工房のすぐ近く、前回の画像と同じ湿地で今朝ヒグマを見かけました。工房に置いてあるカメラを持って、足音を立てないようにそっと引き返し、姿が確認できてからは腰を屈め、息を殺してジリジリと間合いを詰めます。
冬籠りから目覚めたばかりののこの時期、宿便を出して体調を整えるためにも、こういった水辺に多く生えるザゼンソウやミズバショウ、それにセリ科の植物の根などを掘り出して食する様子が見られます。
15メートル位まで近づきました。浅い水の中に立ち込み、鼻先も水中に突っ込んで何かを探しているようです。カエルかサンショウウオの卵でも見つけたのでしょうか。全身が黒っぽく、顔が明るい茶色で体長が1、8メートルほど。おそらく3才くらいのオスかと思われます。

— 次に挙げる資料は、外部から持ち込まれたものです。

(* ===== verification/Endianconv.v ===== *)
(** endianconv.c: in-place reversal of 2, 4 and 8 byte integers. *)

From S2P Require Import Prelude.

(** x[i] and x[j] exchanged through a temporary, as memrev16/32/64 do. *)
Definition swap_bytes (p : list Z) (i j : Z) : option (list Z) :=
  t ← bget p i; u ← bget p j; p ← bset p i u; bset p j t.

Definition memrev16 (p : list Z) : option (list Z) := swap_bytes p 0 1.

Definition memrev32 (p : list Z) : option (list Z) :=
  p ← swap_bytes p 0 3; swap_bytes p 1 2.

Definition memrev64 (p : list Z) : option (list Z) :=
  p ← swap_bytes p 0 7; p ← swap_bytes p 1 6; p ← swap_bytes p 2 5; swap_bytes p 3 4.

(** The value functions reverse the integer's own storage. *)
Definition intrev16 (v : Z) : option Z := p ← memrev16 (le_encode 2 v); Some (le_decode p).
Definition intrev32 (v : Z) : option Z := p ← memrev32 (le_encode 4 v); Some (le_decode p).
Definition intrev64 (v : Z) : option Z := p ← memrev64 (le_encode 8 v); Some (le_decode p).

Lemma memrev16_reverse a : length a = 2%nat -> memrev16 a = Some (reverse a).
Proof.
  destruct a as [|a0 [|a1 [|]]]; intros Ha; try discriminate. reflexivity.
Qed.
Lemma memrev32_reverse a : length a = 4%nat -> memrev32 a = Some (reverse a).
Proof.
  destruct a as [|a0 [|a1 [|a2 [|a3 [|]]]]]; intros Ha; try discriminate. reflexivity.
Qed.
Lemma memrev64_reverse a : length a = 8%nat -> memrev64 a = Some (reverse a).
Proof.
  destruct a as [|a0 [|a1 [|a2 [|a3 [|a4 [|a5 [|a6 [|a7 [|]]]]]]]]]; intros Ha; try discriminate.
  reflexivity.
Qed.
#[export] Hint Rewrite memrev16_reverse memrev32_reverse memrev64_reverse
  using (rewrite ?length_reverse, ?length_le_encode; done) : redis.

Lemma bytes_ok_reverse l : bytes_ok l -> bytes_ok (reverse l).
Proof. apply Forall_reverse. Qed.
#[export] Hint Resolve bytes_ok_reverse : redis.

Lemma intrev_bytes n z p :
  p = reverse (le_encode n z) -> le_encode n (le_decode p) = reverse (le_encode n z).
Proof.
  intros ->. rewrite <-(length_le_encode n z) at 1. rewrite <-(length_reverse (le_encode n z)).
  apply le_encode_decode. auto with redis.
Qed.

(** Byte [i] of an integer, 0 being the least significant one. *)
Definition byte_at (v i : Z) : Z := (v / 2 ^ (8 * i)) mod 256.

(** [r] is an integer of [n] bytes: those of [v], the last one first. *)
Definition byte_reversed (n v r : Z) : Prop :=
  0 <= r < 2 ^ (8 * n) /\ forall i, 0 <= i < n -> byte_at r i = byte_at v (n - 1 - i).

Lemma le_encode_lookup n : forall v i, (i < n)%nat -> le_encode n v !! i = Some (byte_at v (Z.of_nat i)).
Proof.
  unfold byte_at. induction n as [|n IH]; intros v i Hi; [lia|]. cbn [le_encode]. destruct i as [|i]; cbn [lookup list_lookup].
  - change (2 ^ (8 * Z.of_nat 0)) with 1. by rewrite Z.div_1_r.
  - rewrite IH by lia. rewrite Zdiv.Zdiv_Zdiv by (try apply Z.pow_nonneg; lia).
    replace (8 * Z.of_nat (S i)) with (8 + 8 * Z.of_nat i) by lia. rewrite Z.pow_add_r by lia. done.
Qed.

(** What is read back after the bytes of [v] were reversed. *)
Lemma reversed_decode n v : byte_reversed (Z.of_nat n) v (le_decode (reverse (le_encode n v))).
Proof.
  set (r := le_decode (reverse (le_encode n v))).
  assert (Hr : le_encode n r = reverse (le_encode n v)) by by apply intrev_bytes.
  split.
  - assert (Hb := le_decode_bound (reverse (le_encode n v)) (bytes_ok_reverse _ (le_encode_ok n v))).
    by rewrite length_reverse, length_le_encode in Hb.
  - intros i Hi. assert (H := le_encode_lookup n r (Z.to_nat i) ltac:(lia)).
    rewrite Hr, reverse_lookup, length_le_encode, le_encode_lookup in H by (rewrite ?length_le_encode; lia).
    rewrite Z2Nat.id in H by lia. injection H as H. rewrite <-H. f_equal. lia.
Qed.

Lemma reversed_twice n v : 0 <= v < 2 ^ (8 * Z.of_nat n) ->
  le_decode (reverse (le_encode n (le_decode (reverse (le_encode n v))))) = v.
Proof.
  intros Hv. rewrite (intrev_bytes n v) by done. rewrite reverse_involutive, le_decode_encode. by apply Z.mod_small.
Qed.

(** C31. intrev16, intrev32 and intrev64 reverse the bytes of their argument, so
    that what a host of either endianness stores with them it reads back. *)
Theorem intrev_correct v :
  (0 <= v < 2 ^ 16 -> exists r, intrev16 v = Some r /\ byte_reversed 2 v r /\ intrev16 r = Some v) /\
  (0 <= v < 2 ^ 32 -> exists r, intrev32 v = Some r /\ byte_reversed 4 v r /\ intrev32 r = Some v) /\
  (0 <= v < 2 ^ 64 -> exists r, intrev64 v = Some r /\ byte_reversed 8 v r /\ intrev64 r = Some v).
Proof.
  unfold intrev16, intrev32, intrev64.
  split_and!; intros Hv; autorewrite with redis; cbn [mbind option_bind];
    (eexists; split; [done|]; split; [apply reversed_decode|]);
    autorewrite with redis; cbn [mbind option_bind]; by rewrite reversed_twice.
Qed.

Lemma intrev_correct_witness :
  (exists r, intrev16 258 = Some r /\ byte_reversed 2 258 r /\ intrev16 r = Some 258) /\
  (exists r, intrev32 258 = Some r /\ byte_reversed 4 258 r /\ intrev32 r = Some 258) /\
  exists r, intrev64 258 = Some r /\ byte_reversed 8 258 r /\ intrev64 r = Some 258.
Proof. destruct (intrev_correct 258) as (H1 & H2 & H3). split_and!; [apply H1|apply H2|apply H3]; lia. Defined.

顔を上げたらシャッターを切ろうとカメラを構えたとき、下からクルマのエンジン音が聞こえてきました。まだそのクルマが見える前にヒグマはさっと山側に身を隠します。
運転していたおばさんはヒグマに気付くどころか、カメラを持って道端でほふく状態のこちらの姿に仰天した様子で通り過ぎました。
こちらの存在には気付いていないはず。しばらくその位置を動かず、30メートルほど離れた山際からもとの場所に戻るのを待ちましたが、そこからは移動したくないようです。
満足な望遠レンズもなく、しかたなしに1枚だけシャッターを押しました。
脅かすつもりは全くなかったのですが、撮影をあきらめて立ち上がった私の視線を認めると、一気に笹薮を30メートルほど駆け上がって身を隠しました。ごめん、ごめん。
その1時間ほど後、工房に3人の測量屋さんがやってきて、このあたりで仕事をするのに「ヒグマが出るそうなのでハンターを帯同する」とのこと。
「ここはもともとヒグマが棲息する場所で、今いるヤツは若くて好奇心が強いから姿を見かけることがあるかもしれない。でも何もしなければ襲いかかることはないから大丈夫。決して撃ち殺したりしないように。」とは言っておきました。
身勝手な人間に見つかって災いが降り被さることなく、立派なカムイになれますように。